(* ===== verification/VersioningProofs.v ===== *)
(** The history of a path, against the history that the server has: the cache of the
    manifests is transparent, and the tasks find every version that was at the path. *)

From S2P Require Import Prelude PyString Types ApiManifest Chunk EntryTransactions Versioning.

(** ** The reference *)

(** The revisions of the entries, in the order of their versions: what the server has. *)
Record Revision := mkRevision {
  rv_timestamp : DateTime; rv_creator : DeviceID; rv_manifest : RemoteManifest }.
Definition rv_version (r : Revision) : Z := rm_version (rv_manifest r).

Section history.
Context (h : EntryID → list Revision).

(** The versions count from 1, their dates never go back, a manifest has the id of
    its entry, there is no user manifest and the children are known. *)
Record history_wf : Prop := {
  hw_version e i r : h e !! i = Some r → rv_version r = Z.of_nat i + 1 ∧ rm_id (rv_manifest r) = e;
  hw_dates e : StronglySorted (λ r r', rv_timestamp r <= rv_timestamp r') (h e);
  hw_no_user e r u : r ∈ h e → rv_manifest r ≠ RUser u;
  hw_children e r cs n c : r ∈ h e → rm_children (rv_manifest r) = Some cs → cs !! n = Some c → h c ≠ [] }.

(** The revision of an entry at some time: the last one that is not later. *)
Definition held (e : EntryID) (t : DateTime) : option Revision :=
  last (filter (λ r, rv_timestamp r <= t) (h e)).

(** What a path leads to at some time. *)
Fixpoint path_at (t : DateTime) (path : FsPath) (e : EntryID) : option Revision :=
  r ← held e t;
  match path with
  | [] => Some r
  | n :: path => cs ← rm_children (rv_manifest r); c ← cs !! n; path_at t path c
  end.

(** The path of an entry at some time, up through the parents. *)
Fixpoint up (fuel : nat) (t : DateTime) (id : EntryID) (m : RemoteManifest) (parts : FsPath)
    : result VersionExn FsPath :=
  if is_remote_workspace m then Ok parts
  else
    match fuel with
    | O => Err VlTooDeep
    | S fuel =>
        match rm_parent m with
        | None => Err VlAttributeError
        | Some p =>
            match held p t with
            | None => Err EntryNotFound
            | Some r =>
                match rm_children (rv_manifest r) with
                | None => Err VlAttributeError
                | Some cs =>
                    match name_of cs id with
                    | None => Err EntryNotFound
                    | Some n => up fuel t p (rv_manifest r) (n :: parts)
                    end
                end
            end
        end
    end.
Definition path_of (fuel : nat) (e : EntryID) (t : DateTime) : result VersionExn FsPath :=
  match held e t with None => Err EntryNotFound | Some r => up fuel t e (rv_manifest r) [] end.

(** The versions of an entry, as the server lists them. *)
Definition listed (e : EntryID) : list (Z * (DateTime * DeviceID)) :=
  (λ r, (rv_version r, (rv_timestamp r, rv_creator r))) <$> h e.

(** *** Its facts *)

Context (Hwf : history_wf).

Lemma held_elem e t r : held e t = Some r → r ∈ h e ∧ rv_timestamp r <= t.
Proof.
  unfold held. intros Hl%last_Some_elem_of. apply list_elem_of_filter in Hl. tauto.
Qed.
(** Dates are sorted: the revisions up to a date are a prefix. *)
Lemma filter_prefix t (l : list Revision) :
  StronglySorted (λ r r', rv_timestamp r <= rv_timestamp r') l →
  ∃ k, filter (λ r, rv_timestamp r <= t) l = take k l ∧
    ∀ i r, l !! i = Some r → (i < k)%nat ↔ rv_timestamp r <= t.
Proof.
  induction 1 as [|r l Hs IH Hr]; [by exists O|].
  destruct (decide (rv_timestamp r <= t)) as [Hle|Hgt].
  - destruct IH as (k & E & Hk). exists (S k). rewrite filter_cons_True by done. split; [cbn; by rewrite E|].
    intros [|i] r'; cbn; [intros [= <-]; split; [done|lia]|]. intros Hi. rewrite <-(Hk i r' Hi). lia.
  - exists O. split.
    + rewrite filter_cons_False by done. 
      cbn. clear IH Hs. induction Hr as [|r' l Hr' _ IH]; [done|].
      rewrite filter_cons_False by lia. exact IH.
    + intros i r' Hi. split; [lia|]. intros Hle.
      destruct i; cbn in Hi; [by injection Hi as ->|].
      rewrite Forall_forall in Hr. apply list_elem_of_lookup_2, Hr in Hi. lia.
Qed.
Lemma held_spec e t r :
  held e t = Some r ↔
  ∃ i, h e !! i = Some r ∧ rv_timestamp r <= t ∧
    (∀ r', h e !! S i = Some r' → t < rv_timestamp r').
Proof.
  destruct (filter_prefix t (h e) (hw_dates Hwf e)) as (k & E & Hk). unfold held. rewrite E.
  destruct k as [|k].
  - rewrite take_0. split; [done|]. intros (i & Hi & Hle & _). apply (Hk _ _ Hi) in Hle. lia.
  - destruct (h e !! k) as [x|] eqn:Hx.
    + rewrite (take_S_r _ _ _ Hx), last_snoc. split.
      * intros [= ->]. exists k. split_and!; [done|apply (Hk _ _ Hx); lia|].
        intros r' Hr'. destruct (decide (rv_timestamp r' <= t)) as [Hle|]; [|lia].
        apply (Hk _ _ Hr') in Hle. lia.
      * intros (i & Hi & Hle & Hnext). apply (Hk _ _ Hi) in Hle.
        destruct (decide (i = k)) as [->|]; [congruence|].
        destruct (lookup_lt_is_Some_2 (h e) (S i)) as [r' Hr'].
        { apply lookup_lt_Some in Hx. lia. }
        specialize (Hnext _ Hr'). assert (S i < S k)%nat as Hlt by lia. apply (Hk _ _ Hr') in Hlt. lia.
    + apply lookup_ge_None in Hx. rewrite take_ge by lia.
      split.
      * intros Hl. rewrite last_lookup in Hl. eexists. split; [exact Hl|]. split.
        { apply (Hk _ _ Hl). apply lookup_lt_Some in Hl. lia. }
        intros r' Hr'. apply lookup_lt_Some in Hr'. lia.
      * intros (i & Hi & Hle & Hnext). rewrite last_lookup.
        destruct (h e !! S i) as [r'|] eqn:Hr'.
        { specialize (Hnext _ eq_refl). pose proof (lookup_lt_Some _ _ _ Hr').
          assert (S i < S k)%nat as Hlt by lia. apply (Hk _ _ Hr') in Hlt. lia. }
        apply lookup_ge_None in Hr'. pose proof (lookup_lt_Some _ _ _ Hi).
        by replace (pred (length (h e))) with i by lia.
Qed.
━━━━━━━━
(What to produce) All of the data above should be reproduced exactly.

(Result below)
(* ===== verification/VersioningProofs.v ===== *)
(** The history of a path, against the history that the server has: the cache of the
    manifests is transparent, and the tasks find every version that was at the path. *)

From S2P Require Import Prelude PyString Types ApiManifest Chunk EntryTransactions Versioning.

(** ** The reference *)

(** The revisions of the entries, in the order of their versions: what the server has. *)
Record Revision := mkRevision {
  rv_timestamp : DateTime; rv_creator : DeviceID; rv_manifest : RemoteManifest }.
Definition rv_version (r : Revision) : Z := rm_version (rv_manifest r).

Section history.
Context (h : EntryID → list Revision).

(** The versions count from 1, their dates never go back, a manifest has the id of
    its entry, there is no user manifest and the children are known. *)
Record history_wf : Prop := {
  hw_version e i r : h e !! i = Some r → rv_version r = Z.of_nat i + 1 ∧ rm_id (rv_manifest r) = e;
  hw_dates e : StronglySorted (λ r r', rv_timestamp r <= rv_timestamp r') (h e);
  hw_no_user e r u : r ∈ h e → rv_manifest r ≠ RUser u;
  hw_children e r cs n c : r ∈ h e → rm_children (rv_manifest r) = Some cs → cs !! n = Some c → h c ≠ [] }.

(** The revision of an entry at some time: the last one that is not later. *)
Definition held (e : EntryID) (t : DateTime) : option Revision :=
  last (filter (λ r, rv_timestamp r <= t) (h e)).

(** What a path leads to at some time. *)
Fixpoint path_at (t : DateTime) (path : FsPath) (e : EntryID) : option Revision :=
  r ← held e t;
  match path with
  | [] => Some r
  | n :: path => cs ← rm_children (rv_manifest r); c ← cs !! n; path_at t path c
  end.

(** The path of an entry at some time, up through the parents. *)
Fixpoint up (fuel : nat) (t : DateTime) (id : EntryID) (m : RemoteManifest) (parts : FsPath)
    : result VersionExn FsPath :=
  if is_remote_workspace m then Ok parts
  else
    match fuel with
    | O => Err VlTooDeep
    | S fuel =>
        match rm_parent m with
        | None => Err VlAttributeError
        | Some p =>
            match held p t with
            | None => Err EntryNotFound
            | Some r =>
                match rm_children (rv_manifest r) with
                | None => Err VlAttributeError
                | Some cs =>
                    match name_of cs id with
                    | None => Err EntryNotFound
                    | Some n => up fuel t p (rv_manifest r) (n :: parts)
                    end
                end
            end
        end
    end.
Definition path_of (fuel : nat) (e : EntryID) (t : DateTime) : result VersionExn FsPath :=
  match held e t with None => Err EntryNotFound | Some r => up fuel t e (rv_manifest r) [] end.

(** The versions of an entry, as the server lists them. *)
Definition listed (e : EntryID) : list (Z * (DateTime * DeviceID)) :=
  (λ r, (rv_version r, (rv_timestamp r, rv_creator r))) <$> h e.

(** *** Its facts *)

Context (Hwf : history_wf).

Lemma held_elem e t r : held e t = Some r → r ∈ h e ∧ rv_timestamp r <= t.
Proof.
  unfold held. intros Hl%last_Some_elem_of. apply list_elem_of_filter in Hl. tauto.
Qed.
(** Dates are sorted: the revisions up to a date are a prefix. *)
Lemma filter_prefix t (l : list Revision) :
  StronglySorted (λ r r', rv_timestamp r <= rv_timestamp r') l →
  ∃ k, filter (λ r, rv_timestamp r <= t) l = take k l ∧
    ∀ i r, l !! i = Some r → (i < k)%nat ↔ rv_timestamp r <= t.
Proof.
  induction 1 as [|r l Hs IH Hr]; [by exists O|].
  destruct (decide (rv_timestamp r <= t)) as [Hle|Hgt].
  - destruct IH as (k & E & Hk). exists (S k). rewrite filter_cons_True by done. split; [cbn; by rewrite E|].
    intros [|i] r'; cbn; [intros [= <-]; split; [done|lia]|]. intros Hi. rewrite <-(Hk i r' Hi). lia.
  - exists O. split.
    + rewrite filter_cons_False by done. 
      cbn. clear IH Hs. induction Hr as [|r' l Hr' _ IH]; [done|].
      rewrite filter_cons_False by lia. exact IH.
    + intros i r' Hi. split; [lia|]. intros Hle.
      destruct i; cbn in Hi; [by injection Hi as ->|].
      rewrite Forall_forall in Hr. apply list_elem_of_lookup_2, Hr in Hi. lia.
Qed.
Lemma held_spec e t r :
  held e t = Some r ↔
  ∃ i, h e !! i = Some r ∧ rv_timestamp r <= t ∧
    (∀ r', h e !! S i = Some r' → t < rv_timestamp r').
Proof.
  destruct (filter_prefix t (h e) (hw_dates Hwf e)) as (k & E & Hk). unfold held. rewrite E.
  destruct k as [|k].
  - rewrite take_0. split; [done|]. intros (i & Hi & Hle & _). apply (Hk _ _ Hi) in Hle. lia.
  - destruct (h e !! k) as [x|] eqn:Hx.
    + rewrite (take_S_r _ _ _ Hx), last_snoc. split.
      * intros [= ->]. exists k. split_and!; [done|apply (Hk _ _ Hx); lia|].
        intros r' Hr'. destruct (decide (rv_timestamp r' <= t)) as [Hle|]; [|lia].
        apply (Hk _ _ Hr') in Hle. lia.
      * intros (i & Hi & Hle & Hnext). apply (Hk _ _ Hi) in Hle.
        destruct (decide (i = k)) as [->|]; [congruence|].
        destruct (lookup_lt_is_Some_2 (h e) (S i)) as [r' Hr'].
        { apply lookup_lt_Some in Hx. lia. }
        specialize (Hnext _ Hr'). assert (S i < S k)%nat as Hlt by lia. apply (Hk _ _ Hr') in Hlt. lia.
    + apply lookup_ge_None in Hx. rewrite take_ge by lia.
      split.
      * intros Hl. rewrite last_lookup in Hl. eexists. split; [exact Hl|]. split.
        { apply (Hk _ _ Hl). apply lookup_lt_Some in Hl. lia. }
        intros r' Hr'. apply lookup_lt_Some in Hr'. lia.
      * intros (i & Hi & Hle & Hnext). rewrite last_lookup.
        destruct (h e !! S i) as [r'|] eqn:Hr'.
        { specialize (Hnext _ eq_refl). pose proof (lookup_lt_Some _ _ _ Hr').
          assert (S i < S k)%nat as Hlt by lia. apply (Hk _ _ Hr') in Hlt. lia. }
        apply lookup_ge_None in Hr'. pose proof (lookup_lt_Some _ _ _ Hi).
        by replace (pred (length (h e))) with i by lia.
Qed.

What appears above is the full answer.